You're in the other room, trying to watch TV when suddenly, your dog starts going crazy. He's barking so loudly, there must be something wrong. But when you rush to his side, you find... nothing. There's nothing in the room, nothing outside... Not a single thing out of the ordinary.
A few minutes later, it happens again, and again the next night, as well. What's happening? Is he trying to use the Twilight Bark, like in 101 Dalmatians? Here are a few reasons why your dog might be barking at nothing, and what you can do about it.
- He Hears Something. Dogs can hear things at pitches and distances we can't. Whatever's got him so excited might be happening several houses down. Try taking him out for a walk. He might lead you to the source of his barking, or at the very least, you might distract him for a while until it's gone.
- He Sees Something. Maybe your dog has spotted movement outside the window. It could be a rabbit, a squirrel, or another dog. Whatever it is, he wants to go investigate, but the wall is in the way. This can cause frustration, which leads to barking. If it's not something dangerous, you can let him out for a bit. If it's too late at night, or the thing is outside the confines of your yard, consider distracting him with something else until it's gone.
- You Have Rodents. If you have mice, rats, or even squirrels or some other animals, living, say, under your porch or in your garage, your dog will sense them keenly, through their scent. And barking at these intruders into his territory is in his nature. Have the house checked for rodents or other unwanted creatures, and have them taken care of, so your furry friend and you can both have some peace.
- He Wants Attention. What happens when your dog starts barking? First, you go to him, to see what's the matter. Then, you probably give him pets, and maybe even play with him a bit, now that you're there. So he's learned that whenever he barks a lot, he'll get attention - and thus starts barking at nothing sometimes, to get you to drop what you're doing and come play. If you want him to bark less, it's important to set boundaries. Love and attention are great, but too much can make him co-dependent.

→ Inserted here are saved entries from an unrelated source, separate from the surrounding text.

(* ===== verification/Platform.v ===== *)
(** * Platform: what the seed code expects from Strapi and Node

    bootstrap.js reaches every collaborator through the global [strapi]
    object and the [fs] module.  This file states that collaborator as an
    interface: the type class [Platform] lists the calls the code makes
    (plugin store get/set, [strapi.query(uid).findOne/create], the upload
    service, the document service, [fs.existsSync], [fs.statSync]), each a
    function of an abstract platform state that may throw, and the event
    loop's [schedule]: the order in which operations started together
    complete, any permutation of their start order.  [PlatformLaws]
    lists what the client theorems assume of them.  Two observers that
    the code never calls, [document_list] and [query_rows], let the
    specifications speak of the documents and rows the calls create.  The
    in-memory implementation of [MemPlatform] discharges the laws.

    The console calls of the code are the [event]s a computation logs. *)

From stdpp Require Import base list.
From Stdlib Require Import ZArith String.
From S2P Require Import Prelude JsString JsValue.

Local Open Scope string_scope.

(** ** Console output *)

Inductive level : Type := LvlLog | LvlWarn | LvlError.

(** One constructor per [console.log/warn/error] call of the sources,
    carrying the data the call prints. *)
Inductive event : Type :=
(* src/src/bootstrap.js *)
| EvSettingUp
| EvBootstrapComplete
| EvImportFailed
| EvErrorObject (e : js_error)
| EvAlreadyImported
| EvPublicRoleMissing
| EvPermissionsConfigured
| EvFileExists (fileName : string)
| EvUploaded (fileName : string)
| EvUploadFailed (filePath : value) (message : string)
| EvEntryCreated (model : string)
| EvEntryFailed (model : string) (message : string)
| EvProcessingHero
| EvProcessingMilan
| EvProcessingFaqs
| EvProcessingOther (component : value)
| EvImportingHomePage
| EvProcessingSeo
| EvProcessingSections (count : value)
| EvProcessingSection (index : Z) (count : value) (component : value)
| EvCreatingHomePage
| EvHomePageCreated
| EvHomePageExists
| EvHomePageExistsWarn
| EvHomePageFailed (e : js_error)
| EvStartingImport
| EvImportComplete
(* src/scripts/seed.js *)
| EvSeedStarting
| EvSeedCompiling
| EvSeedCreatingInstance
| EvSeedRunning
| EvSeedCompleted
| EvSeedDestroying
| EvSeedAllDone
| EvSeedFailed
(* src/config/admin.js *)
| EvPreviewError (uid : string) (e : js_error).

Definition event_level (ev : event) : level :=
  match ev with
  | EvImportFailed | EvErrorObject _ | EvUploadFailed _ _ | EvEntryFailed _ _
  | EvHomePageFailed _ | EvSeedFailed | EvPreviewError _ _ => LvlError
  | EvPublicRoleMissing | EvHomePageExistsWarn => LvlWarn
  | _ => LvlLog
  end.

(** ** The collaborator interface *)

(** [strapi.store({environment, type, name})] with a [key]. *)
Record store_key : Type := StoreKey {
  sk_environment : string; sk_type : string; sk_name : string; sk_key : string
}.

(** The media library's content type. *)
Definition upload_file_uid : string := "plugin::upload.file".

Class Platform (S : Type) : Type := {
  (** [strapi.config.environment] *)
  config_environment : S -> string;
  (** [pluginStore.get({key})]; undefined when unset. *)
  store_get : store_key -> S -> result js_error value;
  (** [pluginStore.set({key, value})] *)
  store_set : store_key -> value -> S -> result js_error S;
  (** [strapi.query(uid).findOne({where})]; null when nothing matches. *)
  query_findOne : string -> list (string * value) -> S -> result js_error value;
  (** [strapi.query(uid).create({data})] *)
  query_create : string -> value -> S -> result js_error (value * S);
  (** [strapi.plugin('upload').service('upload').upload(arg)] *)
  upload_service : value -> S -> result js_error (value * S);
  (** [strapi.documents(uid).create({data})] *)
  documents_create : string -> value -> S -> result js_error (value * S);
  (** [strapi.documents(uid).findOne({documentId})] *)
  documents_findOne : string -> value -> S -> result js_error value;
  (** The documents of a content type, in creation order: an observer for
      the specifications, the code never calls it. *)
  document_list : string -> S -> list value;
  (** The rows of a query table in insertion order, an observer as well. *)
  query_rows : string -> S -> list value;
  (** [fs.existsSync(p)] *)
  fs_exists : string -> S -> bool;
  (** [fs.statSync(p).size] *)
  fs_size : string -> S -> result js_error Z;
  (** The order in which [n] operations started together (numbered in
      start order) complete: the event loop's choice. *)
  schedule : nat -> S -> list nat
}.

(** The name under which an upload argument
    [{files, data: {fileInfo: {name}}}] registers the file. *)
Definition upload_arg_name (arg : value) : option string :=
  match arg with
  | VObj fs =>
      match field_get fs "data" with
      | Some (VObj d) =>
          match field_get d "fileInfo" with
          | Some (VObj fi) => match field_get fi "name" with Some (VStr n) => Some n | _ => None end
          | _ => None
          end
      | _ => None
      end
  | _ => None
  end.

(** The media library has an entry named [n]. *)
Definition file_present {S : Type} `{Platform S} (n : string) (s : S) : Prop :=
  exists e, query_findOne upload_file_uid [("name", VStr n)] s = Ok e /\ truthy e = true.

(** What the client theorems assume of the platform. *)
Class PlatformLaws (S : Type) `{Platform S} : Prop := {
  (** A read after a write never returns a stale value (it may throw). *)
  store_get_set k v s s' v' :
    store_set k v s = Ok s' -> store_get k s' = Ok v' -> v' = v;
  (** Writing the plugin store does not change the configuration. *)
  store_set_env k v s s' :
    store_set k v s = Ok s' -> config_environment s' = config_environment s;
  (** An upload registers the file under the name of its [fileInfo]. *)
  upload_registers arg n s r s' :
    upload_service arg s = Ok (r, s') -> upload_arg_name arg = Some n ->
    file_present n s';
  (** Uploads do not remove media library entries. *)
  upload_keeps_files arg n s r s' :
    upload_service arg s = Ok (r, s') -> file_present n s -> file_present n s';
  (** Uploads, query creations and document creations leave the plugin
      store alone. *)
  upload_store arg s r s' k :
    upload_service arg s = Ok (r, s') -> store_get k s' = store_get k s;
  query_create_store uid d s r s' k :
    query_create uid d s = Ok (r, s') -> store_get k s' = store_get k s;
  documents_create_store uid d s r s' k :
    documents_create uid d s = Ok (r, s') -> store_get k s' = store_get k s;
  (** A document creation stores the document it returns (for a single
      type it may replace the existing one: bootstrap.js, line 304);
      uploads, query creations and plugin store writes leave the
      documents alone. *)
  documents_create_stores uid d s r s' :
    documents_create uid d s = Ok (r, s') -> r ∈ document_list uid s';
  upload_documents arg s r s' uid :
    upload_service arg s = Ok (r, s') -> document_list uid s' = document_list uid s;
  query_create_documents uid' d s r s' uid :
    query_create uid' d s = Ok (r, s') -> document_list uid s' = document_list uid s;
  store_set_documents k v s s' uid :
    store_set k v s = Ok s' -> document_list uid s' = document_list uid s;
  (** A query creation appends one row, the data with a fresh [id] first,
      to its own table; the other calls leave the query tables alone
      (uploads apart, which write the media library's table). *)
  query_create_rows uid d s r s' :
    query_create uid d s = Ok (r, s') -> query_rows uid s' = (query_rows uid s ++ [r])%list;
  query_create_row uid d s r s' :
    query_create uid d s = Ok (r, s') -> exists id, r = VObj (("id", id) :: spread d);
  query_create_rows_ne uid d s r s' uid' :
    query_create uid d s = Ok (r, s') -> uid' <> uid -> query_rows uid' s' = query_rows uid' s;
  upload_rows arg s r s' uid :
    upload_service arg s = Ok (r, s') -> uid <> upload_file_uid -> query_rows uid s' = query_rows uid s;
  documents_create_rows uid' d s r s' uid :
    documents_create uid' d s = Ok (r, s') -> query_rows uid s' = query_rows uid s;
  store_set_rows k v s s' uid :
    store_set k v s = Ok s' -> query_rows uid s' = query_rows uid s;
  (** The configuration does not change while the server runs. *)
  upload_env arg s r s' :
    upload_service arg s = Ok (r, s') -> config_environment s' = config_environment s;
  query_create_env uid d s r s' :
    query_create uid d s = Ok (r, s') -> config_environment s' = config_environment s;
  documents_create_env uid d s r s' :
    documents_create uid d s = Ok (r, s') -> config_environment s' = config_environment s;
  (** Every operation started completes exactly once. *)
  schedule_perm n s : schedule n s ≡ₚ seq 0 n
}.

(** ** Platform calls as computations *)

(** The computations of the seed code: errors are JS errors, the log is
    the console. *)
Abbreviation M S := (ST js_error S event).

Section Calls.
Context {S : Type} `{Platform S}.

Definition c_store_get (k : store_key) : M S value := st_read (store_get k).
Definition c_store_set (k : store_key) (v : value) : M S unit :=
  st_update (fun s => result_map (fun s' => (tt, s')) (store_set k v s)).
Definition c_findOne (uid : string) (wh : list (string * value)) : M S value :=
  st_read (query_findOne uid wh).
Definition c_query_create (uid : string) (d : value) : M S value :=
  st_update (query_create uid d).
Definition c_upload (arg : value) : M S value := st_update (upload_service arg).
Definition c_documents_create (uid : string) (d : value) : M S value :=
  st_update (documents_create uid d).
Definition c_documents_findOne (uid : string) (id : value) : M S value :=
  st_read (documents_findOne uid id).
Definition c_exists (p : string) : M S bool := st_read (fun s => Ok (fs_exists p s)).
Definition c_size (p : string) : M S Z := st_read (fs_size p).
Definition c_config_environment : M S string :=
  st_read (fun s => Ok (config_environment s)).

(** The completion order of [n] operations started together. *)
Definition c_schedule (n : nat) : M S (list nat) := st_read (fun s => Ok (schedule n s)).
End Calls.

(** A JS step that may throw, without effect, on any state. *)
Definition lift {S A} (r : result js_error A) : M S A := st_read (fun _ => r).

Lemma lift_Ok_bind {S A B} (a : A) (k : A -> M S B) : (lift (Ok a) ≫= k) ≡ k a.
Proof. intros s. cbv [lift mbind st_mbind st_bind st_read]. by destruct (k a s). Qed.

Lemma lift_Throw_bind {S A B} (e : js_error) (k : A -> M S B) :
  (lift (Throw e) ≫= k) ≡ st_throw e.
Proof. by intros s. Qed.

#[export] Hint Rewrite @lift_Ok_bind @lift_Throw_bind : pelagic_rw.

Section ReadOnly.
Context {S : Type} `{Platform S}.

Lemma c_store_get_preserves (P : S -> Prop) k : preserves P (c_store_get k).
Proof. apply preserves_read. Qed.
Lemma c_findOne_preserves (P : S -> Prop) uid wh : preserves P (c_findOne uid wh).
Proof. apply preserves_read. Qed.
Lemma c_documents_findOne_preserves (P : S -> Prop) uid id : preserves P (c_documents_findOne uid id).
Proof. apply preserves_read. Qed.
Lemma c_exists_preserves (P : S -> Prop) p : preserves P (c_exists p).
Proof. apply preserves_read. Qed.
Lemma c_size_preserves (P : S -> Prop) p : preserves P (c_size p).
Proof. apply preserves_read. Qed.
Lemma c_config_environment_preserves (P : S -> Prop) : preserves P c_config_environment.
Proof. apply preserves_read. Qed.
Lemma c_schedule_preserves (P : S -> Prop) n : preserves P (c_schedule n).
Proof. apply preserves_read. Qed.
Lemma lift_preserves {A} (P : S -> Prop) (r : result js_error A) : preserves P (lift r).
Proof. apply preserves_read. Qed.
End ReadOnly.

(** A property of the platform state that uploads keep. *)
Definition upload_stable {S : Type} `{Platform S} (P : S -> Prop) : Prop :=
  forall arg s r s', upload_service arg s = Ok (r, s') -> P s -> P s'.

Lemma c_upload_preserves {S : Type} `{Platform S} (P : S -> Prop) arg :
  upload_stable P -> preserves P (c_upload arg).
Proof.
  intros HP s Hs. unfold c_upload, st_update.
  destruct (upload_service arg s) as [[r s'] | e] eqn:E; simpl; [| done].
  by eapply HP.
Qed.

(** A property that uploads and document creations keep. *)
Definition doc_stable {S : Type} `{Platform S} (P : S -> Prop) : Prop :=
  upload_stable P /\
  (forall uid d s r s', documents_create uid d s = Ok (r, s') -> P s -> P s').

(** A property of the platform state that every creation keeps. *)
Definition create_stable {S : Type} `{Platform S} (P : S -> Prop) : Prop :=
  doc_stable P /\ (forall uid d s r s', query_create uid d s = Ok (r, s') -> P s -> P s').

Lemma doc_upload_stable {S : Type} `{Platform S} (P : S -> Prop) :
  doc_stable P -> upload_stable P.
Proof. by intros [? _]. Qed.

Lemma create_doc_stable {S : Type} `{Platform S} (P : S -> Prop) :
  create_stable P -> doc_stable P.
Proof. by intros [? _]. Qed.

Lemma c_query_create_preserves {S : Type} `{Platform S} (P : S -> Prop) uid d :
  create_stable P -> preserves P (c_query_create uid d).
Proof.
  intros (_ & HP) s Hs. unfold c_query_create, st_update.
  destruct (query_create uid d s) as [[r s'] | e] eqn:E; simpl; [| done].
  by eapply HP.
Qed.

Lemma c_documents_create_preserves {S : Type} `{Platform S} (P : S -> Prop) uid d :
  doc_stable P -> preserves P (c_documents_create uid d).
Proof.
  intros (_ & HP) s Hs. unfold c_documents_create, st_update.
  destruct (documents_create uid d s) as [[r s'] | e] eqn:E; simpl; [| done].
  by eapply HP.
Qed.

#[export] Hint Resolve c_upload_preserves doc_upload_stable create_doc_stable c_query_create_preserves
  c_documents_create_preserves : pelagic.

#[export] Hint Resolve c_store_get_preserves c_findOne_preserves
  c_documents_findOne_preserves c_exists_preserves c_size_preserves
  c_config_environment_preserves c_schedule_preserves lift_preserves : pelagic.

(** Prove [preserves P m] by following the structure of [m]. *)
Ltac solve_preserves :=
  repeat match goal with
  | |- read_only _ => intros ?
  | |- forall _, _ => intros ?
  | |- preserves _ (match ?x with _ => _ end) => destruct x
  | |- preserves _ (let _ := _ in _) => cbv zeta
  | |- preserves _ (if _ then _ else _) => apply preserves_if
  | |- preserves _ (mbind _ _) => apply preserves_bind
  | |- preserves _ (st_catch _ _) => apply preserves_catch
  | |- _ => progress (eauto with pelagic)
  end.

(** Unfold the calls and the monad so that a computation on concrete
    inputs reduces. *)
Ltac calls_unfold :=
  unfold c_store_get, c_store_set, c_findOne, c_query_create, c_upload,
    c_documents_create, c_documents_findOne, c_exists, c_size,
    c_config_environment, c_schedule, lift in *; st_unfold.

- He Has Separation Anxiety. If your neighbors tell you that your dog barks while you're at work, he probably misses you. Especially if you were furloughed from your job or working from home during the pandemic and are now going back, he probably got used to the extra attention and wants it back. Get some toys and other stimuli for him to play with while you're gone. If that doesn't work, call a dog trainer to help him readjust to spending time alone.
- He Has Dementia. The barking might literally be all in his head. Certain problems in his brain chemistry can lead to excess barking. If other methods have failed, take him to the vet to be checked out. Your vet can tell you if there's something wrong health-wise, and what to do about it.
Whatever the reason, your dog's barking can become a frustrating problem if it goes on too long. But armed with a little knowledge and a few tricks to help calm him down, you can get through it together and let him know that whatever the problem is, you're there for him.